DOI of the published article https://doi.org/10.37055/pno/216776
Laser-Based Directed Energy Weapons: Technological Capabilities, Material Interaction, and Strategic Deployment Pathways
DOI:
https://doi.org/10.31224/6772Keywords:
Direct Energy Weapons (DEWs), High-Energy Lasers, Laser–Material Interaction, Air Defence Systems, Ablation Threshold, Thermal Response of Materials, Beam Propagation, Optical Countermeasures, Target Engagement, Strategic Défense TechnologiesAbstract
This review aims to evaluate the current capabilities of laser-based Directed Energy Weapons (DEWs), assess their interaction with aerospace and defence-relevant materials, analyse atmospheric propagation constraints, and identify technological barriers and future strategic pathways for deployment across land, air, and naval platforms. Methods: A systematic literature survey covering 2005–2025 was conducted using Scopus, Web of Science, and defense technical repositories. Sources were filtered based on relevance to laser technology, material response under laser irradiation, propagation modelling, and platform integration frameworks. Comparative analysis was performed across laser types, power architectures, battlefield roles, and integration strategies within layered air-defense systems. Results: Solid-state, fibre, and chemical lasers exhibit varying power levels, efficiencies, and platform suitability, with fibre lasers demonstrating the highest readiness for operational deployment. Material response analysis highlights distinct ablation thresholds, deformation behaviours, and surface degradation patterns for aerospace alloys and composites.

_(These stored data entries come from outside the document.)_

(** X10. One press of the start / pause / resume button sends exactly one
    frame: Stop when Measuring, Start otherwise.  When that send succeeds
    the state moves Idle to Measuring, Measuring to Paused, Paused to
    Measuring; when it fails the state stays.  The button never leads to
    Idle from Measuring or Paused. *)
Theorem start_paused_resume_meas_transitions (s : Device) :
  let s' := snd (start_paused_resume_meas s) in
  meas_status s' =
    match meas_status s with
    | IDLE => if fst (_start_meas s) then MEASURING else IDLE
    | MEASURING => if fst (_stop_meas s) then PAUSED else MEASURING
    | PAUSED => if fst (_start_meas s) then MEASURING else PAUSED
    end /\
  sent (trace s') =
    sent (trace s) ++
    [(CMD_START_STOP_MEAS,
      match meas_status s with MEASURING => OP_STOP_MEAS | _ => OP_START_MEAS end)] /\
  (meas_status s <> IDLE -> meas_status s' <> IDLE).
Proof.
  cbv zeta.
  assert (H : meas_status (snd (start_paused_resume_meas s)) =
              match meas_status s with
              | IDLE => if fst (_start_meas s) then MEASURING else IDLE
              | MEASURING => if fst (_stop_meas s) then PAUSED else MEASURING
              | PAUSED => if fst (_start_meas s) then MEASURING else PAUSED
              end /\
              sent (trace (snd (start_paused_resume_meas s))) =
              sent (trace s) ++
              [(CMD_START_STOP_MEAS,
                match meas_status s with
                | MEASURING => OP_STOP_MEAS | _ => OP_START_MEAS end)]).
  { destruct (meas_status s) eqn:Es.
    - rewrite start_paused_resume_meas_idle by exact Es.
      destruct (start_meas_body_spec (snd (dataset_init_for_start s))) as (_ & A1 & A2).
      cbv zeta in A1, A2. unfold dataset_init_for_start in A1, A2 |- *.
      rewrite bind_eq in A1, A2 |- *.
      cbn [get fst snd emit_to_dataset emit modify] in A1, A2 |- *.
      rewrite _start_meas_with_trace in A1, A2.
      cbn [with_trace meas_status trace] in A1, A2. rewrite Es in A1, A2.
      rewrite A1, A2, !sent_app. cbn [sent frame].
      destruct (fst (_start_meas s)).
      + rewrite sent_app, sent_changed_events. cbn [sent app].
        rewrite app_nil_r. auto.
      + cbn [sent]. rewrite app_nil_r. auto.
    - rewrite start_paused_resume_meas_measuring by exact Es.
      destruct (pause_meas_spec s) as (A1 & A2). cbv zeta in A1, A2.
      rewrite Es in A1, A2. rewrite A1, A2, sent_app. cbn [sent frame].
      destruct (fst (_stop_meas s)).
      + rewrite sent_app, sent_changed_events. cbn [sent app]. auto.
      + auto.
    - rewrite start_paused_resume_meas_paused by exact Es.
      destruct (resume_meas_body_spec s) as (_ & A1 & A2). cbv zeta in A1, A2.
      rewrite Es in A1, A2. rewrite A1, A2, sent_app. cbn [sent frame].
      destruct (fst (_start_meas s)).
      + rewrite sent_changed_events. auto.
      + auto. }
  destruct H as [H1 H2]. split; [exact H1|]. split; [exact H2|].
  intros Hne. rewrite H1.
  destruct (meas_status s); [congruence| |];
    [destruct (fst (_stop_meas s)) | destruct (fst (_start_meas s))]; discriminate.
Qed.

Atmospheric propagation remains a primary performance constraint, while mitigation using adaptive optics, beam shaping, and wavelength optimization shows measurable improvement. System-level challenges persist regarding power generation, thermal management, and AI-supported beam control for mobile platforms. Conclusions: Laser-based DEWs are transitioning from prototype demonstrations to practical use, yet achieving deployment-ready solutions requires further advances in laser–material coupling models, scalable power architectures, and battlefield-integrated sensor fusion. Future opportunities include AI-driven beam control, compact energy storage, and pathways toward space-based laser platforms. Coordinated progress in materials engineering, power electronics, and autonomous targeting is essential for maturing DEWs into reliable and strategically transformative weapon systems.